The ‘Top 7 Careers in Finance’ comprises of a list of the different types of careers that you can pursue in the world of Finance. As expected, all of these careers are a part of Commerce field. They require knowledge of topics like cash flow, asset and risk management, capital markets etc. Professionals in this field have to often make decisions based on their financial understanding and these decisions can have a major impact on the future of the financial health of an individual, firm or company. The basic aim of all the professionals working in this sector is to help an entity collect and use funds in a manner which is most profitable and has the least amount of risk involved. Careers in this field require highly skilled professionals who have financial acumen and excellent numerical skills. Like any other corporate job, you would normally start off with the entry – level jobs and then move higher up the ladder and earn bigger salaries while making bigger decisions. All of these careers have excellent growth opportunities and if you have the right aptitude and attitude, then there is no limit to the amount of success you can achieve and the amount of money you can earn.

Equity Research Analysts

In simple terms, Equity Research refers to the study of stocks and other financial instruments that can be traded easily for investment purposes. The basic purpose of Equity Research is to help an individual/firm/company invest their funds so as to yield the highest possible returns. Professionals working in this field are known as Equity Research Analysts. They use their financial acumen and forecasting skills to advise investors. They analyze a company’s past records and predict future prospects using a variety of methods. This prediction is then used by investors, brokers, traders and the general public to decide whether or not to invest in a particular company/firm and whether or not to sell their current share in a company.

Equity Research Analysts constantly study the companies that are listed on national and international stock exchanges. They work for a variety of firms, including Mutual Funds, Financial Research Companies, Brokerage Firms etc. Their job includes estimating what the growth rates of a company are going to be in the coming years. Equity Research Analysts are involved in studying financial statements of companies in detail, including cash flow statements and balance sheets. They interact with a lot of people and constantly keep track of financial journals and other sources of information that will help them predict future economic and market trends. It is a part of their jobs to review financial instruments that are listed on the stock exchange like stocks and bonds so as to help investors make sound financial decisions. They study the performance of the company, the general trend in the market and use their financial skills to predict the future financial position of that company.

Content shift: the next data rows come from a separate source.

Lemma flush_touched_books now l : ∀ w to_close, NoDup l → (∀ k, k ∈ l → k ∉ to_close) →
  books (list_to_set l ∪ to_close) w →
  books (foldl (flush_touched now) (w, to_close) l).2 (foldl (flush_touched now) (w, to_close) l).1.
Proof.
  induction l as [|key l IH]; intros w tc Hnd Htc Hb; simpl; [by rewrite list_to_set_nil, union_empty_l_L in Hb|].
  apply NoDup_cons in Hnd as [Hkl Hnd]. simpl in Hb. rewrite <-union_assoc_L in Hb.
  assert (∀ k, k ∈ l → k ∉ tc) as Htc' by (intros k Hk; apply Htc; by right).
  assert (key ∉ list_to_set l ∪ tc) as Hn.
  { intros [Hin%elem_of_list_to_set|Hin]%elem_of_union; [done|]. revert Hin. apply Htc. by left. }
  rewrite decide_False by (intros Hin; apply Hn, elem_of_union; by right).
  destruct (wk_conns w !! key) as [x|] eqn:Hx; [|by apply IH, (absent_books _ key)].
  destruct (flush_put_books _ now key x x w Hn Hx) as [Hb1 Hb2]; [done|done|].
  destruct (flush_entry now x) as [x' a]. simpl in Hb1, Hb2. destruct (decide (a = ActClose)) as [->|Ha].
  - apply IH; [done| |].
    + intros k Hk [->%elem_of_singleton|Hin]%elem_of_union; [done|]. by apply (Htc' k).
    + apply fold_drops_books.
      replace (list_to_set l ∪ ({[key]} ∪ tc)) with ({[key]} ∪ (list_to_set l ∪ tc)) by set_solver.
      by apply fold_delta_weak.
  - apply IH; [done|done|]. apply Hb2. by destruct a.
Qed.

Lemma remove_all_books l : ∀ w, books (list_to_set l) w → books ∅ (foldl (λ w k, remove_conn cfg k w) w l).
Proof. induction l as [|k l IH]; intros w Hb; simpl; [done|]. by apply IH, remove_conn_books. Qed.

Lemma drain_broadcasts_books slot budget now w : books ∅ w → books ∅ (drain_broadcasts cfg slot budget now w).1.
Proof.
  intros Hb. unfold drain_broadcasts.
  set (d := drain_broadcast_inbox _ _ _ _ _ _).
  assert (drain_ok (wk_conns w) d) as Hd by by eapply drain_inbox_ok, drain_start_ok.
  clearbody d. pose proof (drain_end_ok _ _ d (to_codel (wk_totals w)) (d_drophead d) Hb Hd) as He.
  set (w1 := set_totals _ _). assert (books (d_touched d) w1) as Hb1 by exact He. clearbody w1.
  pose proof (flush_touched_books now (elements (d_touched d)) w1 ∅) as Hf.
  destruct (foldl (flush_touched now) (w1, ∅) _) as [w2 to_close]. simpl in *.
  apply remove_all_books. rewrite list_to_set_elements_L. apply Hf; [apply NoDup_elements|set_solver|].
  by rewrite list_to_set_elements_L, union_empty_r_L.
Qed.

Lemma broadcast_phase_books budget i w : books ∅ w → books ∅ (broadcast_phase cfg budget i w).1.
Proof.
  intros Hb. unfold broadcast_phase. destruct (wc_slot cfg) as [slot|]; [|done].
  pose proof (drain_broadcasts_books slot budget (in_now_ns i) w Hb) as Hd.
  destruct (drain_broadcasts _ _ _ _ _) as [w1 wrote]. by destruct (w_ad (wk_world w1)).
Qed.

Lemma drain_dirty_one_books now st key : books ∅ st.1 → books ∅ (drain_dirty_one cfg now st key).1.
Proof.
  destruct st as [w wrote]. cbn [fst]. unfold drain_dirty_one. intros Hb.
  destruct (wk_conns w !! key) as [x|] eqn:Hx; [|done].
  destruct (_ && _); [|done]. pose proof (drain_session_kept now (we_in x, wk_world w)) as [Hk Ha].
  destruct (drain_session now _) as [[e world] r]. simpl in Hk, Ha.
  set (w1 := put_entry key (set_in e x) (set_node (wk_shared w) world w)).
  assert (books ({[key]} ∪ ∅) w1) as Hb1 by by eapply ac_put.
  destruct (decide (res_action r = ActClose)) as [Hc|Hc]; [by apply settle_gone|].
  assert (books ∅ (fold_drops key (fold_delta key w1))) as Hb2.
  { apply settle_kept; [set_solver| |done]. intros y. simpl. rewrite lookup_insert_eq. intros [= <-].
    destruct Hb as [He Hq _ _]. apply Ha; [by eapply He|by destruct (res_action r)|].
    by apply (Hq key); [|set_solver]. }
  destruct (res_subs_changed r); [by apply reconcile_books|done].
Qed.

Lemma drain_dirty_books now w : books ∅ w → books ∅ (drain_dirty_sessions cfg now w).1.
Proof.
  intros Hb. unfold drain_dirty_sessions, take_dirty. set (w1 := set_node _ _ w).
  assert (books ∅ (w1, false).1) as Hb1 by exact Hb. revert Hb1.
  apply (foldl_ind (λ st, books ∅ st.1)). intros. by apply drain_dirty_one_books.
Qed.

Lemma resolve_one_books i w r : books ∅ w → books ∅ (resolve_one cfg i w r).1.
Proof.
  intros Hb. unfold resolve_one. destruct (wk_conns w !! rs_token r) as [x|] eqn:Hx; [|done].
  destruct (we_pending x) as [p|]; [|done]. destruct (negb _); [done|].
  assert (∀ sh world, wk_conns (set_node sh world w) !! rs_token r = Some x) as Hx' by done.
  assert (∀ sh world, books ({[rs_token r]} ∪ ∅) (set_node sh world w)) as Hb' by (intros; by apply busy_books).
  destruct (resolve_app _ _ _ _ _ _ _ _) as [[sh world] [s|rj]].
  - destruct (flush_put_books ∅ (in_now_ns i) (rs_token r) x (install_session cfg s (in_now_ns i) (set_pending None x))
      (set_node sh world w)) as [Hb1 Hb2]; [set_solver|done| |apply Hb'|].
    { etrans; [|apply kept_install]. by apply kept_link. }
    destruct (flush_entry _ _) as [x1 a]. simpl in Hb1, Hb2. destruct (decide (a = ActClose)) as [->|Ha].
    + by apply settle_gone.
    + apply Hb2. by destruct a.
  - apply settle_gone.
    eapply (flush_put_books ∅ (in_now_ns i) (rs_token r) x); [set_solver|done| |apply Hb'].
    etrans; [|apply kept_queue_reject]. by apply kept_link.
Qed.

Lemma drain_resolved_books i w : books ∅ w → books ∅ (drain_resolved cfg i w).1.
Proof.
  intros Hb. unfold drain_resolved, resolve_all.
  assert (books ∅ (set_resolved [] w, false).1) as Hb1 by exact Hb. revert Hb1.
  apply (foldl_ind (λ st, books ∅ st.1)). intros st r Hst.
  pose proof (resolve_one_books i st.1 r Hst). by destruct (resolve_one _ _ _ _).
Qed.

It is a career that offers massive opportunities for growth and can be very well paying. Equity Research is a suitable career for people who have great analytical and numeric skills along with financial aptitude and a genuine interest in the world of finance. You would normally start off as a junior level analyst and then go on to become a senior level analyst. To join this field, you would normally require a Bachelor’s degree in Finance, Commerce or Statistics along with an M.B.A in related fields.

Investment Bankers

Investment Bankers are skilled professionals who have a very strong knowledge base in the field of Finance. They aim to help a company/firm or individual generate funding or invest their money in a way that is most profitable. Investment Bankers help firms take decisions regarding a variety of financial activities such as issuing bonds, acquisitions and mergers and selling of stock.  Their main job is to help organizations such as banks and individuals earn money by investing their funds in the right places at the right times. They are often involved in trading financial products on the behalf of their clients. Investment Bankers help provide an ‘external’ and impartial view on the business that is beneficial for the growth of the organization. 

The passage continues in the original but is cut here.